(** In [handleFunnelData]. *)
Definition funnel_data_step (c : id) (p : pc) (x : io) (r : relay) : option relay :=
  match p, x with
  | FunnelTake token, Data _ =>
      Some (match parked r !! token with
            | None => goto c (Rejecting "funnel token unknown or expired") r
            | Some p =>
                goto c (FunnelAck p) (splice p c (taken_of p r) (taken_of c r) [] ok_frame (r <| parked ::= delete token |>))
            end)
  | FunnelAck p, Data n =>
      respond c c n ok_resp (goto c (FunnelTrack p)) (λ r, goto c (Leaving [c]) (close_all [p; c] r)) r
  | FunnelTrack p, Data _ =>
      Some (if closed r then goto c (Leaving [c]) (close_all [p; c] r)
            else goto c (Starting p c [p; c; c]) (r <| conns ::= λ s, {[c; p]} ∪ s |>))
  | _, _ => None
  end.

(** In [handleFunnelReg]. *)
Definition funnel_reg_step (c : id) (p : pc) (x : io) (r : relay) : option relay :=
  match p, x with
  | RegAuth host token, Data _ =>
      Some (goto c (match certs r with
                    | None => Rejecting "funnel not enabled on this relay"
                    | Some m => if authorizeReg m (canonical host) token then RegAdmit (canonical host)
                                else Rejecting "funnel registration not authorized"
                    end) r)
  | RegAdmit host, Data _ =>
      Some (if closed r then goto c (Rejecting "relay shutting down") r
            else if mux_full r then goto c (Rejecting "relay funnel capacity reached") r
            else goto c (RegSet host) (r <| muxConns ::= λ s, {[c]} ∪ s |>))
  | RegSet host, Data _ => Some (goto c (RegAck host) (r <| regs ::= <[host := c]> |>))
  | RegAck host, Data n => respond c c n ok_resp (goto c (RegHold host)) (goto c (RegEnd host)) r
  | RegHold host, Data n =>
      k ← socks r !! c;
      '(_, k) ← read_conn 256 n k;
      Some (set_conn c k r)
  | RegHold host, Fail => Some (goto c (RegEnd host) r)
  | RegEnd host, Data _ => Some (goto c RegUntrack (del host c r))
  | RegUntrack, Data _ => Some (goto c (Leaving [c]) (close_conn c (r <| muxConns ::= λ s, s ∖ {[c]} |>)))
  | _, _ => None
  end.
* * *
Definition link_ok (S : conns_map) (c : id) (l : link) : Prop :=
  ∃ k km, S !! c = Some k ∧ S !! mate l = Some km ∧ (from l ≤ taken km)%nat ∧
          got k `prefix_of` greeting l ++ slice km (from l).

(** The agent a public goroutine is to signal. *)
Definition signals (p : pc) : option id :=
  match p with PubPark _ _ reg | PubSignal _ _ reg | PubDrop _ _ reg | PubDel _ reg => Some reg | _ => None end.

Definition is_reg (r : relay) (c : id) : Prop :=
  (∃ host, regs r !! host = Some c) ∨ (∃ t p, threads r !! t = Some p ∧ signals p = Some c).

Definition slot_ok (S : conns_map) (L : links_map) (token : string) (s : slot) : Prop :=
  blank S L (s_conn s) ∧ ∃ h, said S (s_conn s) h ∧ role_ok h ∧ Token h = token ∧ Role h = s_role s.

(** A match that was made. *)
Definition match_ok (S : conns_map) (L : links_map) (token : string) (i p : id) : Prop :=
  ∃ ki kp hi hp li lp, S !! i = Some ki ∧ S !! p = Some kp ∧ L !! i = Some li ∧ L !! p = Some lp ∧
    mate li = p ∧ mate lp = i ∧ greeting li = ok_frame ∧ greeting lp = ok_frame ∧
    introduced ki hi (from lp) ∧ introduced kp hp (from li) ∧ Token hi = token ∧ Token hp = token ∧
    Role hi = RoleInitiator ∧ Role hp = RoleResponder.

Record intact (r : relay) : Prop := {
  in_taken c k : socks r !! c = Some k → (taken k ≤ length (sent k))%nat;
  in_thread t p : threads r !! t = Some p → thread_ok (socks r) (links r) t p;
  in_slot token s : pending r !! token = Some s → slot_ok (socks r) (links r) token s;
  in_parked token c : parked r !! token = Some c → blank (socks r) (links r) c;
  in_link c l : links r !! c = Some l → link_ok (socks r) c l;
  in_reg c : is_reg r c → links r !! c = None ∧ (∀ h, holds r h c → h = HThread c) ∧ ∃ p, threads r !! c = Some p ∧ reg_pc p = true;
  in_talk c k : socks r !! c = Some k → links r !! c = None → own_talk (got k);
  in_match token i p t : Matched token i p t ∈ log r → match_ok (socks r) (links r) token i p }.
==
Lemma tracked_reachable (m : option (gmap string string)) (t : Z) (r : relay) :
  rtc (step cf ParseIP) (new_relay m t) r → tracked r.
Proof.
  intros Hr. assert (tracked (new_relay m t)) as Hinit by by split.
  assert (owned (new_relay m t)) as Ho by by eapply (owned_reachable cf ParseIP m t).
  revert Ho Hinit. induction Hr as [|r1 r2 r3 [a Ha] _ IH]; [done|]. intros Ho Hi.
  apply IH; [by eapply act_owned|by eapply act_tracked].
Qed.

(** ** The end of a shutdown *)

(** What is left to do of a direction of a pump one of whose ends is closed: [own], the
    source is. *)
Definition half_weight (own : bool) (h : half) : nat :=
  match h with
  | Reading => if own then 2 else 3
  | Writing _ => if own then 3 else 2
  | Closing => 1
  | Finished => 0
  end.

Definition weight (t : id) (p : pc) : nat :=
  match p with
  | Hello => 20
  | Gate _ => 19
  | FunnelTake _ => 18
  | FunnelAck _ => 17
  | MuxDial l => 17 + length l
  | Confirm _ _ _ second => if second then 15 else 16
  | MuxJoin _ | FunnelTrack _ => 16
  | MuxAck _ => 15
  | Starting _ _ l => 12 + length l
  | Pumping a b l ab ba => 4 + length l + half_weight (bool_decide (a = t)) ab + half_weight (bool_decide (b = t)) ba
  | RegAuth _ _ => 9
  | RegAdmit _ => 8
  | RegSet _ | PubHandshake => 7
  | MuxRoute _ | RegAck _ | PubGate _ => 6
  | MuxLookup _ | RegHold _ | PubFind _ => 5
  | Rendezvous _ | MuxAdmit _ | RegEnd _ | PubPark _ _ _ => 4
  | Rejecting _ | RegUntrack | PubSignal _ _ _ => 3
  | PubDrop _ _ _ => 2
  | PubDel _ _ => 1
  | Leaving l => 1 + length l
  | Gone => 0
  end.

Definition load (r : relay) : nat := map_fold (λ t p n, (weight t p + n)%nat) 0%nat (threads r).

## ASSIGNMENT
Using the data above, reproduce exactly the lines from the line that contains "FunnelAck _ => 17" through the line that contains "Definition load (r", including both.

## TASK SOLUTION
  | FunnelAck _ => 17
  | MuxDial l => 17 + length l
  | Confirm _ _ _ second => if second then 15 else 16
  | MuxJoin _ | FunnelTrack _ => 16
  | MuxAck _ => 15
  | Starting _ _ l => 12 + length l
  | Pumping a b l ab ba => 4 + length l + half_weight (bool_decide (a = t)) ab + half_weight (bool_decide (b = t)) ba
  | RegAuth _ _ => 9
  | RegAdmit _ => 8
  | RegSet _ | PubHandshake => 7
  | MuxRoute _ | RegAck _ | PubGate _ => 6
  | MuxLookup _ | RegHold _ | PubFind _ => 5
  | Rendezvous _ | MuxAdmit _ | RegEnd _ | PubPark _ _ _ => 4
  | Rejecting _ | RegUntrack | PubSignal _ _ _ => 3
  | PubDrop _ _ _ => 2
  | PubDel _ _ => 1
  | Leaving l => 1 + length l
  | Gone => 0
  end.

Definition load (r : relay) : nat := map_fold (λ t p n, (weight t p + n)%nat) 0%nat (threads r).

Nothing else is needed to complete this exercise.